SUPPLIED MATERIAL:
....................

(** Writing the entry of one slot. *)
Lemma slots_write l n k de : (DIRENT * (k + 1) ≤ length l)%nat → length (dirent_enc de) = DIRENT →
  0 ≤ de_inum de < 2 ^ 16 → length (de_name de) = DIRSIZ → (k < n)%nat →
  slots (splice (DIRENT * k) (dirent_enc de) l) n = <[k := de]> (slots l n).
Proof.
  intros Hl He Hi Hn Hk. apply list_eq. intros j. destruct (decide (j < n)%nat) as [Hj|Hj].
  - rewrite slots_lookup by done. destruct (decide (k = j)) as [->|Hne].
    + rewrite list_lookup_insert_eq by (by rewrite slots_length). f_equal.
      rewrite <- He at 2. rewrite slice_splice_same by (rewrite He; lia).
      rewrite <- (app_nil_r (dirent_enc de)). by apply dirent_dec_enc.
    + rewrite list_lookup_insert_ne, slots_lookup by done. do 2 f_equal.
      apply slice_splice_other; rewrite He; unfold DIRENT in *; lia.
  - rewrite !lookup_ge_None_2; [done| |]; rewrite ?length_insert, slots_length; lia.
Qed.

Lemma slots_S l n : slots l (S n) = slots l n ++ [dirent_dec (slice (DIRENT * n) DIRENT l)].
Proof. unfold slots. by rewrite seq_S, fmap_app. Qed.

(** The abstract effect of adding an entry. *)
Definition add_entry (de : dirent) (es : list dirent) : list dirent :=
  if decide (first_empty es < length es)%nat then <[first_empty es := de]> es else es ++ [de].

Lemma first_empty_spec es : (first_empty es ≤ length es)%nat ∧
  (∀ k de, (k < first_empty es)%nat → es !! k = Some de → de_inum de ≠ 0) ∧
  ((first_empty es < length es)%nat → ∃ de, es !! first_empty es = Some de ∧ de_inum de = 0).
Proof.
  unfold first_empty. destruct (list_find _ es) as [[k de]|] eqn:E.
  - apply list_find_Some in E as (Hk & Hz & Hlt). split_and!; [apply lookup_lt_Some in Hk; lia| |by eauto].
    intros j d Hj Hd. by eapply Hlt.
  - apply list_find_None in E. rewrite Forall_forall in E. split_and!; [lia| |lia].
    intros j d _ Hd. apply E. by eapply list_elem_of_lookup_2.
Qed.

Lemma dfind_None name es : dfind name es = None ↔ ∀ k de, es !! k = Some de → ¬ names name de.
Proof.
  unfold dfind. destruct (list_find _ es) as [[k de]|] eqn:E.
  - apply list_find_Some in E as (Hk & Hn & _). split; [done|]. intros Ha. by destruct (Ha k de).
  - apply list_find_None in E. rewrite Forall_forall in E. split; [|done].
    intros _ k de Hk. apply E. by eapply list_elem_of_lookup_2.
Qed.

Lemma dfind_Some name es k n : dfind name es = Some (k, n) ↔
  ∃ de, es !! k = Some de ∧ names name de ∧ de_inum de = n ∧
    ∀ j d, (j < k)%nat → es !! j = Some d → ¬ names name d.
Proof.
  unfold dfind. destruct (list_find _ es) as [[k' de]|] eqn:E.
  - split.
    + intros [= <- <-]. apply list_find_Some in E as (Hk & Hn & Hlt). exists de. split_and!; try done.
      intros j d Hj Hd. by eapply Hlt.
    + intros (d & Hd & Hn & Ei & Hlt). assert (list_find (names name) es = Some (k, d)) as E'.
      { apply list_find_Some. split_and!; try done. intros j y Hy Hj. by eapply Hlt. }
      rewrite E in E'. simplify_eq. done.
  - split; [done|]. apply list_find_None in E. rewrite Forall_forall in E.
    intros (d & Hd & Hn & _). exfalso. apply (E d); [|done]. by eapply list_elem_of_lookup_2.
Qed.

Lemma lookup_add_entry de es j : add_entry de es !! j =
  if decide (j = first_empty es) then Some de else es !! j.
Proof.
  destruct (first_empty_spec es) as (Hle & _ & _). unfold add_entry. case_decide as Hf.
  - case_decide as Hj; [subst; by apply list_lookup_insert_eq|by rewrite list_lookup_insert_ne].
  - assert (first_empty es = length es) as -> by lia. case_decide as Hj.
    + subst. rewrite lookup_app_r by done. by rewrite Nat.sub_diag.
    + destruct (decide (j < length es)%nat); [by rewrite lookup_app_l|].
      rewrite !lookup_ge_None_2; [done|lia|]. rewrite length_app. cbn. lia.
Qed.

(** Adding an entry for a name that was absent
    makes the name resolve to it, in the first empty slot, and changes what
    no other name resolves to. *)
Lemma dfind_add name de es : names name de → dfind name es = None →
  dfind name (add_entry de es) = Some (first_empty es, de_inum de) ∧
  ∀ name', ¬ names name' de → dfind name' (add_entry de es) = dfind name' es.
Proof.
  intros Hn Hnone. destruct (first_empty_spec es) as (Hle & Hbef & Hat). split.
  - apply dfind_Some. exists de. rewrite lookup_add_entry, decide_True by done. split_and!; try done.
    intros j d Hj. rewrite lookup_add_entry, decide_False by lia. rewrite dfind_None in Hnone. apply Hnone.
  - intros name' Hn'. destruct (dfind name' es) as [[k n]|] eqn:E.
    + apply dfind_Some in E as (d & Hk & Hd & Ei & Hlt). apply dfind_Some. exists d.
      assert (k ≠ first_empty es) as Hne.
      { intros ->. destruct Hat as (d' & Hd' & Hz); [by eapply lookup_lt_Some|]. simplify_eq. by destruct Hd. }
      rewrite lookup_add_entry, decide_False by done. split_and!; try done.
      intros j d' Hj. rewrite lookup_add_entry. case_decide; [by intros [= <-]|by apply Hlt].
    + apply dfind_None. rewrite dfind_None in E. intros j d. rewrite lookup_add_entry.
      case_decide; [by intros [= <-]|by apply E].
Qed.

....................

Reproduce verbatim only the segment of the listing bounded by the line containing "intros Hl He" and the line containing "((first_empty es <", with both boundary lines included.

TASK RESPONSE:
  intros Hl He Hi Hn Hk. apply list_eq. intros j. destruct (decide (j < n)%nat) as [Hj|Hj].
  - rewrite slots_lookup by done. destruct (decide (k = j)) as [->|Hne].
    + rewrite list_lookup_insert_eq by (by rewrite slots_length). f_equal.
      rewrite <- He at 2. rewrite slice_splice_same by (rewrite He; lia).
      rewrite <- (app_nil_r (dirent_enc de)). by apply dirent_dec_enc.
    + rewrite list_lookup_insert_ne, slots_lookup by done. do 2 f_equal.
      apply slice_splice_other; rewrite He; unfold DIRENT in *; lia.
  - rewrite !lookup_ge_None_2; [done| |]; rewrite ?length_insert, slots_length; lia.
Qed.

Lemma slots_S l n : slots l (S n) = slots l n ++ [dirent_dec (slice (DIRENT * n) DIRENT l)].
Proof. unfold slots. by rewrite seq_S, fmap_app. Qed.

(** The abstract effect of adding an entry. *)
Definition add_entry (de : dirent) (es : list dirent) : list dirent :=
  if decide (first_empty es < length es)%nat then <[first_empty es := de]> es else es ++ [de].

Lemma first_empty_spec es : (first_empty es ≤ length es)%nat ∧
  (∀ k de, (k < first_empty es)%nat → es !! k = Some de → de_inum de ≠ 0) ∧
  ((first_empty es < length es)%nat → ∃ de, es !! first_empty es = Some de ∧ de_inum de = 0).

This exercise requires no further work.